Dépistage communautaire.
Prévalence du diabète de type 2 plus importante, profil de risque vasculaire différent, complications cardio-vasculaires plus fréquentes et prise en charge de moindre qualité, couplée à un taux de mortalité liée à la maladie nettement supérieur, comme l’avait montré une étude de 1999, toutes ces observations montrent que des «efforts doivent être faits pour améliorer la prévention, l’éducation thérapeutique et la prise en charge du diabète des personnes issues des milieux moins favorisés», concluent les auteurs. Les recommandations pour la prise en charge du diabète de type 2 (voir principes du dépistage de l’Anaes, février 2003) vont déjà dans ce sens quand elles proposent d’associer au dépistage opportuniste et ciblé (sujets de plus de 45 ans qui présentent au moins un facteur de risque de diabète de type 2, en plus de l’âge : origine non caucasienne et/ou migrant ; marqueur du syndrome métabolique (excès pondéral, hypertension artérielle, dyslipidémie); chez les femmes : antécédents de diabète familial du premier degré, antécédent de diabète gestationnel et/ou de naissance d’enfant de plus de 4 kg, antécédent de diabète temporairement induit), un dépistage communautaire des sujets de plus de 45 ans appartenant à des populations précaires. L’InVS insiste de plus sur les complications microvasculaires, qui sont insuffisamment dépistées alors qu’elles peuvent conduire, à leur stade ultime, à la dialyse, la cécité et l’amputation. «Cette situation est aggravée chez les personnes diabétiques âgées qui devraient bénéficier d’un suivi aussi attentif que les personnes jeunes», souligne l’Institut.

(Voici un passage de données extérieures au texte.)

Definition with_pos (px py : Z) (t : TerrainType) (c : GridCell) : GridCell :=
  mkCell px py t (owner_id c) (alliance_id c) (building_type c) (building_level c) (building_complete_time c)
    (resource_type c) (resource_amount c) (resource_gather_rate c) (troops c).
Definition with_terrain (t : TerrainType) (c : GridCell) : GridCell := with_pos (x c) (y c) t c.
Definition with_owner (o a : Z) (c : GridCell) : GridCell :=
  mkCell (x c) (y c) (terrain c) o a (building_type c) (building_level c) (building_complete_time c)
    (resource_type c) (resource_amount c) (resource_gather_rate c) (troops c).
Definition with_building (t l : Z) (c : GridCell) : GridCell :=
  mkCell (x c) (y c) (terrain c) (owner_id c) (alliance_id c) t l (building_complete_time c)
    (resource_type c) (resource_amount c) (resource_gather_rate c) (troops c).
Definition with_resource (t a r : Z) (c : GridCell) : GridCell :=
  mkCell (x c) (y c) RESOURCE (owner_id c) (alliance_id c) (building_type c) (building_level c)
    (building_complete_time c) t a r (troops c).

(** The fields of [City] the map writes; the production figures stay at their
    defaults. *)
Record City := mkCity {
  city_id : Z; city_owner : Z; city_alliance : Z;
  city_x : Z; city_y : Z;
  city_name : string;
  level : Z; durability : Z; max_durability : Z;
  food_production : Z; wood_production : Z; stone_production : Z; iron_production : Z;
  territory_range : Z
}.

Definition new_city (i owner px py : Z) (n : string) (l : Z) : City :=
  mkCity i owner 0 px py n l 100 100 100 50 30 20 3.

Inductive TroopState := IDLE | MARCHING | GATHERING | BATTLE | RETURNING.
#[global] Instance troop_state_eq_dec : EqDecision TroopState.
Proof. solve_decision. Defined.

Record Troop := mkTroop {
  troop_id : Z; troop_owner : Z;
  from_x : Z; from_y : Z; to_x : Z; to_y : Z; current_x : Z; current_y : Z;
  state : TroopState;
  start_time : Z; arrive_time : Z;
  infantry : Z; cavalry : Z; archer : Z; siege : Z;
  carry_food : Z; carry_wood : Z; carry_stone : Z; carry_iron : Z
}.

Definition total_soldiers (t : Troop) : Z := infantry t + cavalry t + archer t + siege t.
Definition total_carry (t : Troop) : Z := carry_food t + carry_wood t + carry_stone t + carry_iron t.

(** [None]: the division by [total_soldiers() + 1 = 0]. *)
Definition march_speed (t : Troop) : outcome Z :=
  if 0 <? cavalry t then
    if total_soldiers t + 1 =? 0 then Undefined
    else Ok (100 + Z.quot (20 * cavalry t) (total_soldiers t + 1))
  else Ok 100.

L’hyperglycémie fait 3 millions de morts par an
OUTRE le million de décès dus au diabète, l’hyperglycémie est responsable de 2,2 millions de morts chaque année dans le monde, selon une étude américaine publiée dans « The Lancet » du 11 novembre (Goodarz Danaei et Majid Ezzati, Harvard School of Public Health). Les chercheurs ont rassemblé des données de 52 pays. Selon leurs résultats, 21 % des décès par infarctus du myocarde et 13 % de ceux par AVC sont attribuables à une glycémie supérieure au taux optimal standardisé en fonction de l’âge.
La plupart de ces décès cardio-vasculaires (1,84 million) surviennent dans des pays à faibles ou moyens revenus. Pour l’infarctus, l’Asie du Sud, avec 548 000 décès, est la région la plus concernée, suivie par l’Europe et l’Asie centrale (313 000). Elle est aussi en tête pour les AVC (215 000 décès).
Au total, l’hyperglycémie est donc responsable de 3,16 millions de morts, chiffre à comparer aux décès dus au tabac (4,8 millions), au cholestérol (3,9 millions) et à l’obésité (2,4 millions). «Le risque cardio-vasculaire et la prise en charge du diabète devraient être intégrés dans les mêmes programmes», estiment les auteurs.